WHAT TO WORK ON:
Please output the section of the listing below that opens with the line containing "(** Where the" and closes with the line containing "well_paired (take (cp_anchor", exactly and with nothing else.

--- EXERCISE MATERIALS ---

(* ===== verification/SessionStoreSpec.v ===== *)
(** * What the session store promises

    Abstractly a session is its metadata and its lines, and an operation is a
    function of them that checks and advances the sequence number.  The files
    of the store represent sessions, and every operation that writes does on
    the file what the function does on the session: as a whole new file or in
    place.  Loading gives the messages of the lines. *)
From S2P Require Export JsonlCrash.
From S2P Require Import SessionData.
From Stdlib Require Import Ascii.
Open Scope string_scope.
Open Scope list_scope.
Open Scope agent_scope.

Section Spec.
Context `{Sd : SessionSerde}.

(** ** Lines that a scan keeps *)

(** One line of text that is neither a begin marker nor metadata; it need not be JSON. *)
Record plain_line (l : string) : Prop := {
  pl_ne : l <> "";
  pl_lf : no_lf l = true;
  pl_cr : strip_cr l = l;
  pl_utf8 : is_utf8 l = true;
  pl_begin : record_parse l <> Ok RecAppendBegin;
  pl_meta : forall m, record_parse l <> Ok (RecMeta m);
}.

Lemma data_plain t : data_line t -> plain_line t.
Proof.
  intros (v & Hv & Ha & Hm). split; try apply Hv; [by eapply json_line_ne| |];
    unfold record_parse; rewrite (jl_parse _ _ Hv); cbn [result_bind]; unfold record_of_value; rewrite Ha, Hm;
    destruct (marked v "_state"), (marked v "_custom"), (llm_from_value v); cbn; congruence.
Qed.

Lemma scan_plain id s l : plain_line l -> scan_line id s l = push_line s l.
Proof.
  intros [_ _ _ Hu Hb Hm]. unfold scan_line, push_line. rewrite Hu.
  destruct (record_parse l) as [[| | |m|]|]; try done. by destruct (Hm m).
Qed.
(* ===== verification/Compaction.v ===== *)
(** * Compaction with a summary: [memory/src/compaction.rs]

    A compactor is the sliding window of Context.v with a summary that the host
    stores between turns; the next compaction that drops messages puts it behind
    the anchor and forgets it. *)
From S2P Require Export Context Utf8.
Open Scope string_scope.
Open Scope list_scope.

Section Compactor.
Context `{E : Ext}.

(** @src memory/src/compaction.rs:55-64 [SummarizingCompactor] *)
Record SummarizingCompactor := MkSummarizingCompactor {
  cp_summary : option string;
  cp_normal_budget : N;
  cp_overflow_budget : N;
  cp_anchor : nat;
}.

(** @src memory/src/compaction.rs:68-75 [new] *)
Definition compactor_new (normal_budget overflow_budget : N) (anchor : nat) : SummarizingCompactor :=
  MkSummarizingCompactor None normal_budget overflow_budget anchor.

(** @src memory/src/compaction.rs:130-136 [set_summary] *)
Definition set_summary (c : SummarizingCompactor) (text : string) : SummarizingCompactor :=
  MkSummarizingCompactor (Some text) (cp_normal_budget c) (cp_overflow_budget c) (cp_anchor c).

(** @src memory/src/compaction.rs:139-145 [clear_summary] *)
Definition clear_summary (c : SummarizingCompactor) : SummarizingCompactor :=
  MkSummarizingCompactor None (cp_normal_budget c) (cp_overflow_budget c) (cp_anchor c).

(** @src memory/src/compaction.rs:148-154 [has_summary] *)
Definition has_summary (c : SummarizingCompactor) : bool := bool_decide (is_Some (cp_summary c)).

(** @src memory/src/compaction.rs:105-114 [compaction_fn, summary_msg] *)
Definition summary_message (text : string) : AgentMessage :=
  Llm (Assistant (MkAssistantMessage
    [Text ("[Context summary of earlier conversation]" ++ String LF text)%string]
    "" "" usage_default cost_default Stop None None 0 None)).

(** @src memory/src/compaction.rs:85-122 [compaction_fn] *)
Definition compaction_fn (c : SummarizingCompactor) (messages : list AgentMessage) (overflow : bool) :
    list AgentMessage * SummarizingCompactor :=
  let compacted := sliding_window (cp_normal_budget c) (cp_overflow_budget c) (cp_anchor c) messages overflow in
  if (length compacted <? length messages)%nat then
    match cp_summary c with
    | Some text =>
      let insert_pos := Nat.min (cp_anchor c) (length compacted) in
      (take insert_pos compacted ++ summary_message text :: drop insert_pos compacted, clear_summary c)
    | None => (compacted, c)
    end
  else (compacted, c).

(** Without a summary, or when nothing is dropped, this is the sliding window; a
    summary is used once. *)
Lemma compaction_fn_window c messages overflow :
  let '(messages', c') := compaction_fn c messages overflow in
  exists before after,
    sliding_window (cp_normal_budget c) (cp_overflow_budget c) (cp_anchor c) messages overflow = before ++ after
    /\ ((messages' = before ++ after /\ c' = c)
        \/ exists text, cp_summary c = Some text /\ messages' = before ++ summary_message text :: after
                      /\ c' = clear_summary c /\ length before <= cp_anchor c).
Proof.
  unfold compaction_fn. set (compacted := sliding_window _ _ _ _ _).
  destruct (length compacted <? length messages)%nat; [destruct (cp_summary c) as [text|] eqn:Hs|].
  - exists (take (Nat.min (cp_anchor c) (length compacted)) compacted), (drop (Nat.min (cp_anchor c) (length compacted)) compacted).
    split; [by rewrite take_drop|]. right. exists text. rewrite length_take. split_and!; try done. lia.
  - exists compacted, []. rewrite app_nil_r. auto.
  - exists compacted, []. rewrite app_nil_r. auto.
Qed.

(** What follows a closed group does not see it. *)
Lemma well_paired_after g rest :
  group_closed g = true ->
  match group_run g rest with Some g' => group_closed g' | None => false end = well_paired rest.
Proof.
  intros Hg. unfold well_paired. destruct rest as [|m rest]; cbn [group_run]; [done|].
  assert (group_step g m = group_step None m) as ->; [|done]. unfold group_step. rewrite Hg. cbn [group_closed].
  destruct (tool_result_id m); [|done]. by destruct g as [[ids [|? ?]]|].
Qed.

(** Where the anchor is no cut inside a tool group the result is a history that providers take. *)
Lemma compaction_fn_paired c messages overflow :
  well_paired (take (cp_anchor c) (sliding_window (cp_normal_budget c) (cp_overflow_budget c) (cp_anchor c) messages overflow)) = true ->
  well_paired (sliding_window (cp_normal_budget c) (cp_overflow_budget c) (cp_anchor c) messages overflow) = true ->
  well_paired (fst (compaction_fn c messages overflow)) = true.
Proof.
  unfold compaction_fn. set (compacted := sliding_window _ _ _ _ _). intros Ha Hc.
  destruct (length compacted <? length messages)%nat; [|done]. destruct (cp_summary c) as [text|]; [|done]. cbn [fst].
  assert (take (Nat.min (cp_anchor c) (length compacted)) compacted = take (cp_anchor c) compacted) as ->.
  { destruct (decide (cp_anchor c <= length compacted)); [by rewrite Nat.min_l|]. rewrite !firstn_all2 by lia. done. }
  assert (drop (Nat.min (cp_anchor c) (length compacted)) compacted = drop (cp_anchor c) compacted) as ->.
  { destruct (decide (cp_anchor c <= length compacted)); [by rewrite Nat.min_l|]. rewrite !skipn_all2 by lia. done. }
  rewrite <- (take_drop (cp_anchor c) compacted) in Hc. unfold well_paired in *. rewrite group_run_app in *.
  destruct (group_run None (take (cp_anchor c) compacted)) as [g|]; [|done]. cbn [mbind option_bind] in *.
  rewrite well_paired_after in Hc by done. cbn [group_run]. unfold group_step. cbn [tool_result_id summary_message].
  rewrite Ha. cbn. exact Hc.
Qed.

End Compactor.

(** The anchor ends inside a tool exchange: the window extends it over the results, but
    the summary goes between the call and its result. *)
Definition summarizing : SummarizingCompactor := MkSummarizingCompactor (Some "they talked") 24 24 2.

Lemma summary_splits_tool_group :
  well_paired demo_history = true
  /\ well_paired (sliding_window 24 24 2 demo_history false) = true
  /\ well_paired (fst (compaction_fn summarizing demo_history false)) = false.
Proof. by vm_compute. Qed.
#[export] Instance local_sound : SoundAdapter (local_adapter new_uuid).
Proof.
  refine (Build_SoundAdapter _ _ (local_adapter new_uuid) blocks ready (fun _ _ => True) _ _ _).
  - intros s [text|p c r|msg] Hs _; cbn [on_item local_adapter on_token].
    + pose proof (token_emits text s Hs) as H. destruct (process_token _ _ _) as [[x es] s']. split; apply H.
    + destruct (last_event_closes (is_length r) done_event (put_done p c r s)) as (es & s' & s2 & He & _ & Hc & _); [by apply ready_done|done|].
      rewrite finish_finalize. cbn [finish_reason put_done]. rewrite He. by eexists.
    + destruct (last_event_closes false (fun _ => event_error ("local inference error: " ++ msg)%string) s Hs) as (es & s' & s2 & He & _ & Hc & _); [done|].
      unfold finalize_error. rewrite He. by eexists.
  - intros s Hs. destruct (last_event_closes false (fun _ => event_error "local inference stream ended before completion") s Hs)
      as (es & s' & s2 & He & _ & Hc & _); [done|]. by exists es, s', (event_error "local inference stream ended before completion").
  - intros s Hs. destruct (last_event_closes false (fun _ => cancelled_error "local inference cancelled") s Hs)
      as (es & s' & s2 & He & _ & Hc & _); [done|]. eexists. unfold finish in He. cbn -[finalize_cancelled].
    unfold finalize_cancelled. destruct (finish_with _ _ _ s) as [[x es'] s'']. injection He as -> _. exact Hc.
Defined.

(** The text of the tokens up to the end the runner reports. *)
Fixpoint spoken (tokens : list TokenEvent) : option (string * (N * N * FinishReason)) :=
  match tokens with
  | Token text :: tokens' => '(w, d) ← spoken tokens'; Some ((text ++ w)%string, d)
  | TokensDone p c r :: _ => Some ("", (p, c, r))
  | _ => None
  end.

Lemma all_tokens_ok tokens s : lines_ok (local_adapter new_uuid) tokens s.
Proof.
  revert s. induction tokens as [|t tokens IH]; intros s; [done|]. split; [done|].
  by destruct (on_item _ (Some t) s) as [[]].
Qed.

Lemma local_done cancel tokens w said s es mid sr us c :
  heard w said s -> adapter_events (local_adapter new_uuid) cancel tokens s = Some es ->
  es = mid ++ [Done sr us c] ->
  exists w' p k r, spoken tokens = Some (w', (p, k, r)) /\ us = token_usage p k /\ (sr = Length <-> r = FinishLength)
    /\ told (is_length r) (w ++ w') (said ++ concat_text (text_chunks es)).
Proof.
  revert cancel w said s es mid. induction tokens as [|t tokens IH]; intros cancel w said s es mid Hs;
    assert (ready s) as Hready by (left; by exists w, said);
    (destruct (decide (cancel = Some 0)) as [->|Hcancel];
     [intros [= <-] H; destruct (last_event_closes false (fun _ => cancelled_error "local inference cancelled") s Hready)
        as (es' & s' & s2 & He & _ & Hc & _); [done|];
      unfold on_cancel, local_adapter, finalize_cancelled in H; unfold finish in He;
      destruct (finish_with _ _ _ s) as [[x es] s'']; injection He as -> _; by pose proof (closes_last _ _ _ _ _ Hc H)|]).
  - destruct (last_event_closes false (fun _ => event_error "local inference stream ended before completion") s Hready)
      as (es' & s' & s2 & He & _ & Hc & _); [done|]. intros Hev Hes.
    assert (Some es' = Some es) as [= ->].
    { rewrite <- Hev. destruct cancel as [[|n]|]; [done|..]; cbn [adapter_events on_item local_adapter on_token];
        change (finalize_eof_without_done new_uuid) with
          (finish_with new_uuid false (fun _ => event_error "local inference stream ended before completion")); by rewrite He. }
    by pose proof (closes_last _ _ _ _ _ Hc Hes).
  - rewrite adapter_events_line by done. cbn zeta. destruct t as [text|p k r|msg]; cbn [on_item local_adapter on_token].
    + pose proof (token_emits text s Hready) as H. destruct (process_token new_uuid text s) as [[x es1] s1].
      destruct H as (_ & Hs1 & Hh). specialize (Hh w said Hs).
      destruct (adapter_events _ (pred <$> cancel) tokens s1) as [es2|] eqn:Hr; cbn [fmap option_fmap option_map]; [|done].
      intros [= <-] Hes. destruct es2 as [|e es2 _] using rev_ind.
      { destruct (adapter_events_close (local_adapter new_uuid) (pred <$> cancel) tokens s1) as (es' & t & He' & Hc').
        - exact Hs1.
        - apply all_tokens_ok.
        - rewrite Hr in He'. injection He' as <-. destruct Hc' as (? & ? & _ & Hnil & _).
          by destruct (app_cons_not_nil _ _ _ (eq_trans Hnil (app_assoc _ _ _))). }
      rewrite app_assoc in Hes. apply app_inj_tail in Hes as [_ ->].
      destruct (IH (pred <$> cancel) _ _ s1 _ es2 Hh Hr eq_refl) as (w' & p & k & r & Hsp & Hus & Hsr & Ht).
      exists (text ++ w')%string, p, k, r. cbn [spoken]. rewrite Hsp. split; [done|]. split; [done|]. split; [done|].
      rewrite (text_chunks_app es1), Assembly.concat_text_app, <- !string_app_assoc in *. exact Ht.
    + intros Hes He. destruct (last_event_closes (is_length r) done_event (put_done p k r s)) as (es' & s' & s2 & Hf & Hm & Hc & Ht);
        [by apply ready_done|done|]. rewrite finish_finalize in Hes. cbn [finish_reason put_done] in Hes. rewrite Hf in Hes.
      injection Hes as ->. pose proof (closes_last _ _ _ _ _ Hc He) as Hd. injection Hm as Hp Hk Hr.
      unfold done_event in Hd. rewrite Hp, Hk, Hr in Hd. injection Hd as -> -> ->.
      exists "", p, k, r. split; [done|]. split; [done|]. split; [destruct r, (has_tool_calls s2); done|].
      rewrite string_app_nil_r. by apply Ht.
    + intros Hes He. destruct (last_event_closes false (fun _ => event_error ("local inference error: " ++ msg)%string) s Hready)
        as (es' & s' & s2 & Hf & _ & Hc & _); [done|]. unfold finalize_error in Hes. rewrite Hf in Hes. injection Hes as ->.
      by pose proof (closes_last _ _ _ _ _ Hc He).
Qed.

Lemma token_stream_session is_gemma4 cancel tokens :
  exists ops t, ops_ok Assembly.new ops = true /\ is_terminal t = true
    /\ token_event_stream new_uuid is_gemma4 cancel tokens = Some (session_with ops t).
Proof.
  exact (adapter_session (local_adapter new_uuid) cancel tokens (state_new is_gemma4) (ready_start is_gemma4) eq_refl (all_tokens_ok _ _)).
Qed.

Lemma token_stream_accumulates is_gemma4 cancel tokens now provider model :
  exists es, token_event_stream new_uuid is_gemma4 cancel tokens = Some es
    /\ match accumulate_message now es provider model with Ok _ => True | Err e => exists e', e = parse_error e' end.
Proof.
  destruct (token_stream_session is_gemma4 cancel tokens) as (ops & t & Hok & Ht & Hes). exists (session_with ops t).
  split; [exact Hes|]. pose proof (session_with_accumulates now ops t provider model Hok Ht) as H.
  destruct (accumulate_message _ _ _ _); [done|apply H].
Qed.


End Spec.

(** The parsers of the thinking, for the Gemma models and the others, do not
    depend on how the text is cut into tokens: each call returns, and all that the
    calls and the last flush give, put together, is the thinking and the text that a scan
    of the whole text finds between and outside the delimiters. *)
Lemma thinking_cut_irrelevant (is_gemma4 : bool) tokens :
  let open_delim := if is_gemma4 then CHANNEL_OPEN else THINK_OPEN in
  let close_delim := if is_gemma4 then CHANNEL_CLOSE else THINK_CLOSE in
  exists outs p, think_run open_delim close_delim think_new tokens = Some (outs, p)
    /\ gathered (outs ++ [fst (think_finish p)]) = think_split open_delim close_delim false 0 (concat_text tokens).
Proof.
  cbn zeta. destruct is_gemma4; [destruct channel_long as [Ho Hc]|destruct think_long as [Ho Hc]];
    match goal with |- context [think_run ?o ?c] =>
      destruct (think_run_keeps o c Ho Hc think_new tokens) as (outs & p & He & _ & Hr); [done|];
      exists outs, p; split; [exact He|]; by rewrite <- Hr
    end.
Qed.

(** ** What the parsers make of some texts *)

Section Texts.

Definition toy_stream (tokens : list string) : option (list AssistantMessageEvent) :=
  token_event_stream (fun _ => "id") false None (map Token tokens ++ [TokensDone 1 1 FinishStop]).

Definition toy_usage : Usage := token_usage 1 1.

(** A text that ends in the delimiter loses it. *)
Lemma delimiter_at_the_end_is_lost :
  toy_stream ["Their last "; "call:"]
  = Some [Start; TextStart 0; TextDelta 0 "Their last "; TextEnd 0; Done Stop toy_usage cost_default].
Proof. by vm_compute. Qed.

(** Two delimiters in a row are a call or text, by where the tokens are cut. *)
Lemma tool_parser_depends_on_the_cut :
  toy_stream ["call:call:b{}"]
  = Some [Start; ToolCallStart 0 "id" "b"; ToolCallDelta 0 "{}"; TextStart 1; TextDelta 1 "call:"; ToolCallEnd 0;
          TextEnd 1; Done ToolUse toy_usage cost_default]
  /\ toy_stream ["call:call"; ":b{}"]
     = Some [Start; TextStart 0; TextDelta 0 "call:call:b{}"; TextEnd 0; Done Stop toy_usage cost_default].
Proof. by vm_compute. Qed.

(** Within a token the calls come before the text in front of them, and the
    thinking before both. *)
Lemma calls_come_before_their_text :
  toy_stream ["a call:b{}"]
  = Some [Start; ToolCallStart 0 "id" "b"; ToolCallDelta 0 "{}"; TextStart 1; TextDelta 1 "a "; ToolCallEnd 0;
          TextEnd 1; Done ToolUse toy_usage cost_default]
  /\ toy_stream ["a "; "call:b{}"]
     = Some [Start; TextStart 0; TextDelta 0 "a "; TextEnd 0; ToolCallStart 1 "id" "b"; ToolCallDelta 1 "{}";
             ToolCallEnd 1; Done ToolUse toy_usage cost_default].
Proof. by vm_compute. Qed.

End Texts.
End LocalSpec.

---

RESPONSE BOX:
(** Where the anchor is no cut inside a tool group the result is a history that providers take. *)
Lemma compaction_fn_paired c messages overflow :
  well_paired (take (cp_anchor c) (sliding_window (cp_normal_budget c) (cp_overflow_budget c) (cp_anchor c) messages overflow)) = true ->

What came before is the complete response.